(** [block_cache_read] is the block cache, [None] a panic of the log cache. *)
Definition read0 (block_cache_read : Z → Z → Z → Z → result StreamError ReadDataBlock)
    (context : FetchContext) (stream start_offset end_offset max_bytes : Z) (log_cache snapshot_log_cache : LogCache)
  : option (LogCache * LogCache * result StreamError ReadDataBlock) :=
  let* (caches, records) :=
    if fc_snapshot_read context then
      let* (c, records) := get stream start_offset end_offset max_bytes snapshot_log_cache in
      Some ((log_cache, c), records)
    else
      let* (c, records) := get stream start_offset end_offset max_bytes log_cache in
      Some ((c, snapshot_log_cache), records) in
  let hit := match records with r :: _ => base_offset r <=? start_offset | [] => false end in
  Some (caches,
    if hit then Ok (mkRead records DeltaWalCacheHit)
    else if fc_fast_read context then Err SE_FastReadFailFast
    else
      let cache_end_offset := match records with r :: _ => base_offset r | [] => end_offset end in
      let? block := block_cache_read stream start_offset cache_end_offset max_bytes in
      let remaining := sat_sub max_bytes (u64 (total_size (rd_records block))) in
      let records := rd_records block ++ stitch remaining records in
      let? _ := continuous_check records in
      Ok (mkRead records (rd_cache_access block))).
(* ===== verification/StorageSafety.v ===== *)
(** * Safety of the upload pipeline

    The storage as a transition system over the critical sections of [Storage.v], the
    invariant of its queues, and what it gives: the log is only trimmed past records
    whose block was committed, commits happen in seal order, and no confirmed record
    is lost on the way. *)
From S2P Require Import Prelude Collections Codec ObjectStore WalFormat ObjectFormat ObjectIO WalWriter WalWriterInv WalRecover LogCache LogCacheProofs Metadata StorageRecovery Upload Storage.

(** ** The active block *)

Definition active (c : LogCache) : option LogCacheBlock := last (lc_blocks c).

(** What the pipeline needs to know about a cache besides its active block. *)
Definition same_config (c c' : LogCache) : Prop :=
  lc_block_max_size c' = lc_block_max_size c ∧ lc_max_stream_count c' = lc_max_stream_count c.

Lemma try_real_free_active c b :
  active c = Some b → lb_free b = false →
  let c' := (try_real_free c).1 in
  active c' = Some b ∧ same_config c c' ∧ lc_next_id c' = lc_next_id c
  ∧ lc_last_record_offset c' = lc_last_record_offset c.
Proof.
  unfold active. intros Ha Hf. destruct (try_real_free_spec c) as (removed & E & _ & Hr & _).
  assert (last (lc_blocks (try_real_free c).1) = Some b) as Hl.
  { rewrite E in Ha. destruct (lc_blocks (try_real_free c).1) as [|x xs]; [|by rewrite last_app_cons in Ha].
    rewrite app_nil_r in Ha. apply last_Some_elem_of in Ha. rewrite Forall_forall in Hr.
    specialize (Hr b Ha). cbn in Hr. congruence. }
  cbv zeta. split; [done|]. unfold try_real_free. destruct (negb _); [done|].
  by destruct (real_free _ _ _) as [[? ?] ?].
Qed.

Lemma put_active r c b :
  active c = Some b → lb_free b = false →
  ∃ c', put r c = Some (c', (block_put r b).2) ∧ active c' = Some (block_put r b).1
    ∧ same_config c c' ∧ lc_next_id c' = lc_next_id c ∧ lc_last_record_offset c' = lc_last_record_offset c.
Proof.
  intros Ha Hf. destruct (try_real_free_active c b Ha Hf) as (Ha' & Hc & Hn & Hl). unfold put.
  destruct (try_real_free c) as [c1 removed]. cbn [fst] in *. unfold active in Ha'.
  apply last_Some in Ha' as [l El]. rewrite El, on_active_snoc.
  destruct (block_put r b) as [b' added]. cbn [fst snd].
  eexists. split; [reflexivity|]. unfold active. destruct added; cbn; rewrite last_snoc; by split_and!.
Qed.

Definition sealed_with (o : option RecordOffset) (b : LogCacheBlock) : LogCacheBlock :=
  match o with Some o => block_set_last_record_offset o b | None => b end.

Lemma archive_active c b :
  active c = Some b →
  ∃ c', archive_current_block c = Some (c', sealed_with (lc_last_record_offset c) b)
    ∧ active c' = Some (block_new (lc_next_id c) (lc_block_max_size c) (lc_max_stream_count c))
    ∧ same_config c c' ∧ lc_next_id c' = lc_next_id c + 1
    ∧ lc_last_record_offset c' = lc_last_record_offset c.
Proof.
  intros Ha. unfold active in Ha. apply last_Some in Ha as [l El]. unfold archive_current_block.
  rewrite El, on_active_snoc. eexists. split; [reflexivity|]. unfold active. cbn. by rewrite last_snoc.
Qed.

Lemma merge_loop_active fuel i c b :
  active c = Some b → lb_free b = false →
  let c' := merge_loop fuel i c in
  active c' = Some b ∧ same_config c c' ∧ lc_next_id c ≤ lc_next_id c'
  ∧ lc_last_record_offset c' = lc_last_record_offset c.
Proof.
  intros Ha Hf. revert i c Ha. induction fuel as [|fuel IH]; intros i c Ha; cbn [merge_loop]; [by split_and!|].
  destruct (_ || _); [by split_and!|].
  destruct (lc_blocks c !! i) as [l|] eqn:El; [|by split_and!].
  destruct (lc_blocks c !! S i) as [r|] eqn:Er; [|by split_and!].
  destruct (negb (lb_free l) || negb (lb_free r)) eqn:Ef; [by split_and!|].
  destruct (_ <=? _); [by apply IH|]. destruct (is_discontinuous l r); [by apply IH|].
  apply orb_false_iff in Ef as [_ Hr%negb_false_iff].
  set (c1 := mkLC _ _ _ _ _ _ _). destruct (IH i c1) as (H1 & [H2 H3] & H4 & H5).
  - unfold active in *. cbn. rewrite (two_middle _ _ _ _ El Er) in Ha. rewrite last_app_cons in Ha |- *.
    destruct (drop (S (S i)) (lc_blocks c)) as [|x xs]; cbn in Ha |- *; [congruence|done].
  - cbn in H2, H3, H4, H5. split; [done|]. split; [by split|]. split; [lia|done].
Qed.

Lemma mark_free_active id c b :
  active c = Some b → lb_free b = false → lb_block_id b ≠ id →
  let c' := mark_free id c in
  active c' = Some b ∧ same_config c c' ∧ lc_next_id c ≤ lc_next_id c'
  ∧ lc_last_record_offset c' = lc_last_record_offset c.
Proof.
  intros Ha Hf Hid. unfold mark_free. set (c1 := set_blocks _ c).
  assert (active c1 = Some b) as Ha1.
  { unfold active in *. cbn. rewrite fmap_last, Ha. cbn. by rewrite (proj2 (Z.eqb_neq _ _) Hid). }
  destruct (try_real_free_active c1 b Ha1 Hf) as (Ha2 & [? ?] & Hn & Hl).
  destruct (merge_loop_active (length (lc_blocks (try_real_free c1).1)) 0 _ b Ha2 Hf) as (? & [? ?] & ? & ?).
  cbv zeta. unfold try_merge. split; [done|]. split; [split; [by etrans|by etrans]|]. split; [|by etrans].
  change (lc_next_id c) with (lc_next_id c1). lia.
Qed.

(** *** Reads only move position hints *)

Lemma search_start_index_same off c : sc_same c (search_start_index off c).1.
Proof. unfold search_start_index. by destruct (sc_offset_index_map c !! off) as [[? ?]|]. Qed.

Lemma sc_get_same off end_ m c : sc_same c (sc_get off end_ m c).1.
Proof.
  unfold sc_get. destruct (sc_start_offset c) eqn:Es; [|done]. destruct (sc_end_offset c) eqn:Ee; [|done].
  destruct (_ || _); [done|]. pose proof (search_start_index_same off c) as H.
  destruct (search_start_index off c) as [c1 [i|]]; [|done]. cbn in H.
  repeat case_match; cbn; done.
Qed.

Lemma block_get_same st off end_ m b : block_same b (block_get st off end_ m b).1.
Proof.
  unfold block_get. destruct (lb_map b !! st) as [c|] eqn:E; [|apply block_same_refl].
  pose proof (sc_get_same off end_ m c) as H. destruct (sc_get off end_ m c) as [c' rs]. cbn in H |- *.
  split; [|done]. intros st'. cbn. destruct (decide (st = st')) as [<-|Hne].
  - rewrite E, lookup_insert_eq. by constructor.
  - rewrite lookup_insert_ne by done. destruct (lb_map b !! st'); by constructor.
Qed.

Lemma get_pass_same st off end_ m bs : Forall2 block_same bs (get_pass st off end_ m bs).1.1.
Proof.
  revert off m; induction bs as [|b bs IH]; intros off m; cbn [get_pass]; [done|].
  pose proof (block_get_same st off end_ m b) as Hb. destruct (block_get st off end_ m b) as [b' rs]. cbn in Hb.
  destruct (last rs) as [l|].
  - destruct (_ || _).
    + constructor; [done|]. clear. induction bs; constructor; [apply block_same_refl|done].
    + pose proof (IH (last_offset l) (m - Z.min m (u64 (total_size rs)))) as H. destruct (get_pass _ _ _ _ bs) as [[? ?] ?].
      by constructor.
  - pose proof (IH off m) as H. destruct (get_pass _ _ _ _ bs) as [[? ?] ?]. by constructor.
Qed.

Lemma get0_same fuel st off end_ m bs bs' rs :
  get0 fuel st off end_ m bs = Some (bs', rs) → Forall2 block_same bs bs'.
Proof.
  revert off bs; induction fuel as [|fuel IH]; intros off bs; cbn [get0]; [done|].
  pose proof (get_pass_same st off end_ m bs) as H. destruct (get_pass st off end_ m bs) as [[bs1 rs1] f]. cbn in H.
  destruct f; [by intros [= <- <-]|]. destruct (tail_start _ _) as [t|]; [|by intros [= <- <-]].
  destruct (_ <=? _); [by intros [= <- <-]|]. destruct (_ <=? _); [by intros [= <- <-]|].
  intros H2%IH. etrans; done.
Qed.

Lemma get_active st off end_ m c c' rs b :
  get st off end_ m c = Some (c', rs) → active c = Some b →
  ∃ b', active c' = Some b' ∧ block_same b b' ∧ c' = set_blocks (lc_blocks c') c.
Proof.
  unfold get, active. destruct (get0 2 st off end_ m (lc_blocks c)) as [[bs rs']|] eqn:E; [|done].
  cbn. intros [= <- <-] Ha. apply get0_same in E. apply last_Some in Ha as [l El]. rewrite El in E.
  apply Forall2_app_inv_l in E as (l1 & l2 & _ & H2 & ->).
  apply Forall2_cons_inv_l in H2 as (b' & ? & Hb & ->%Forall2_nil_inv_l & ->).
  exists b'. cbn. by rewrite last_snoc.
Qed.

(** ** The storage as a transition system *)

(** The confirmed records with their places in the log, oldest first. *)
Definition History : Type := list (StreamRecordBatch * RecordOffset).

(** What the log hands to the confirm hook: a batch that fits a cache block, after
    everything it handed over before. *)
Definition confirmable (hist : History) (r : StreamRecordBatch) (o : RecordOffset) : Prop :=
  fits_block r ∧ 0 < occupied_size r < 2 ^ 63
  ∧ Forall (λ q, ro_offset q.2 < ro_offset o) hist.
----
**DESCRIPTION OF THE TASK:** Set out every line from the material that contains the string "mkRead".

**EXERCISE ANSWER:**
    if hit then Ok (mkRead records DeltaWalCacheHit)
      Ok (mkRead records (rd_cache_access block))).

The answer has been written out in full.